The pandemic and corresponding social distancing requirements also pushed Dr. Warrior and her staff to turn to an older form of communication, letter writing. She says elementary school kids she works with enjoy getting letters with jokes in them. “I mail jokes to them, and then they mail jokes back to me—their jokes are always way better,” she laughs. Sitting on her desk are Hot Wheel and 3D motion dinosaur stamps.
Dr. Warrior also receives referrals from law enforcement, a relationship that strengthened before and during the pandemic because of three horrendous homicide investigations. In 2020, three American Indian women were found dead on reservations and are believed to have been murdered: Ashlea Aldrich and Lenice Blackbird on the Omaha Indian Reservation and Kozee Decorah on the Winnebago Indian Reservation. “The issue of missing and murdered indigenous women has finally started to gain traction,” she says.
Dr. Warrior and her staff conduct debriefings for law enforcement. “They regularly experience traumatic events,” she says. In turn, when law enforcement responds to a call where trauma or mental health might be a component, they contact Morningstar staff.
What gives Morningstar a great deal of flexibility and the ability to provide no-fee services is that the Santee Sioux nation funds it through SAMHSA grants. “It’s also has allowed us to create additional positions,” says Dr. Warrior, “like case managers trained in suicide prevention and intervention who provide mentorship at schools.”
As the U.S. edges nearer to the date that 988 will go live—988 is the three-digit number for mental health, substance use, and suicide crises that telecom companies must make live by July 16, 2022—Dr. Warrior says states need to think about equity and their indigenous populations. She points out that on reservations, 911 isn’t even an option. “If we call 911, operators ask if we’re on a reservation,” she says, “and if so, they direct us to call our local police department.”
“Even though we’re citizens of the state of Nebraska, we aren’t provided 911 emergency services. How is 988 crisis integration going to work for tribal populations?” Dr. Warrior points out that reservation police departments are often limited, and transport to a hospital can take two to six hours.
In May, Nebraska’s governor, John Peter Ricketts, signed 988 legislation into law that creates the Mental Health Crisis Hotline Task Force. The task force will issue a report with a plan for 988 implementation and recommendations to the legislature by December 17, 2021. The state is also a recipient of a 988 State Planning Grant by Vibrant Emotional Health, the nonprofit organization that runs the National Suicide Prevention Lifeline, where 988 calls will be directed. (Calls route to accredited call centers by the caller’s area code.) The grant will help the state develop a strategic plan to prepare for 988, including infrastructure needs and estimated call volume growth.
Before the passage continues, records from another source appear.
(** A predictor allow-list that names the two dynamic predictors, together
    with one extra feature and a normalization file. *)
Definition allow_list_args (allowed : list string) : Args := {|
  arg_filenames := ["data/*.nc"];
  arg_limit_leadtimes := None;
  arg_limit_predictors := Some allowed;
  arg_x_range := None;
  arg_y_range := None;
  arg_normalization := Some "normalization.yml";
  arg_patch_size := None;
  arg_predict_diff := false;
  arg_batch_size := 1;
  arg_prefetch := None;
  arg_cache := false;
  arg_num_parallel_calls := None;
  arg_extra_features := [{| f_type := "x"; f_name := None |}];
  arg_fake := false
|}.

(** Differencing together with an allow-list that leaves out the raw
    forecast, and the loader that [__init__] builds from these options. *)
Definition no_raw_args : Args := {|
  arg_filenames := ["data/*.nc"];
  arg_limit_leadtimes := None;
  arg_limit_predictors := Some ["precipitation_amount"; "altitude"];
  arg_x_range := None;
  arg_y_range := None;
  arg_normalization := None;
  arg_patch_size := Some 2;
  arg_predict_diff := true;
  arg_batch_size := 1;
  arg_prefetch := None;
  arg_cache := false;
  arg_num_parallel_calls := None;
  arg_extra_features := [];
  arg_fake := false
|}.

Definition no_raw_loader : Loader := {|
  args := no_raw_args;
  filenames := example_files;
  metadata := {|
    leadtimes := [0; 3600; 7200; 10800; 14400]%Z;
    num_x_input := 4;
    num_y_input := 4;
    num_input_predictors := 2;
    num_predictors := 2;
    predictor_names_input := ["precipitation_amount"; "altitude"];
    predictor_names := ["precipitation_amount"; "altitude"];
    num_targets := 1
  |};
  coefficients := None
|}.

(** A configuration that limits the lead times by the string ["1:3"]. *)
Definition example_config : Config := {|
  cfg_filenames := ["data/*.nc"];
  cfg_limit_leadtimes := Some (RangeStr "1:3");
  cfg_limit_predictors := None;
  cfg_x_range := None;
  cfg_y_range := None;
  cfg_normalization := None;
  cfg_patch_size := None;
  cfg_predict_diff := false;
  cfg_batch_size := 1;
  cfg_prefetch := None;
  cfg_cache := false;
  cfg_num_parallel_calls := None;
  cfg_extra_features := [];
  cfg_fake := false
|}.

(** The arrays that [load_file] gives for the first example file. *)
Definition example_predictors : tensor float32 :=
  build [5; 4; 4; 3]
    (fun idx =>
       match idx with
       | [lt; y; x; c] =>
           if c <? 2 then f32_of_nat (offset [5; 4; 4; 2] [lt; y; x; c])
           else f32_of_nat (offset [4; 4; 1] [y; x; 0])
       | _ => f32_zero
       end).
Dr. Warrior hopes Nebraska takes the lead from Washington State by creating a 988 tribal behavioral health and suicide prevention line, which includes $1 million in funding to develop and operate the line, and a tribal 988 subcommittee. The passed Washington State 988 legislation states the committee will “examine and make recommendations concerning the needs of tribes related to the 988 system, and which shall include representation from the American Indian health commission.”
She says reservations are often dislocated from resources like the 911 emergency system and face a shortage of mental health professionals. That’s why she’s involved in FARM CAMP, the Frontier Area Rural Mental Health Camp, and Mentorship Program. Dr. Warrior has held three camps on the Winnebago reservation where high school juniors and seniors learn about psychology and culture and earn three college credits. “The free weeklong camp focuses on graduate-level material,” she says. “We’re trying to plant the seeds, so those from the community are serving the community.”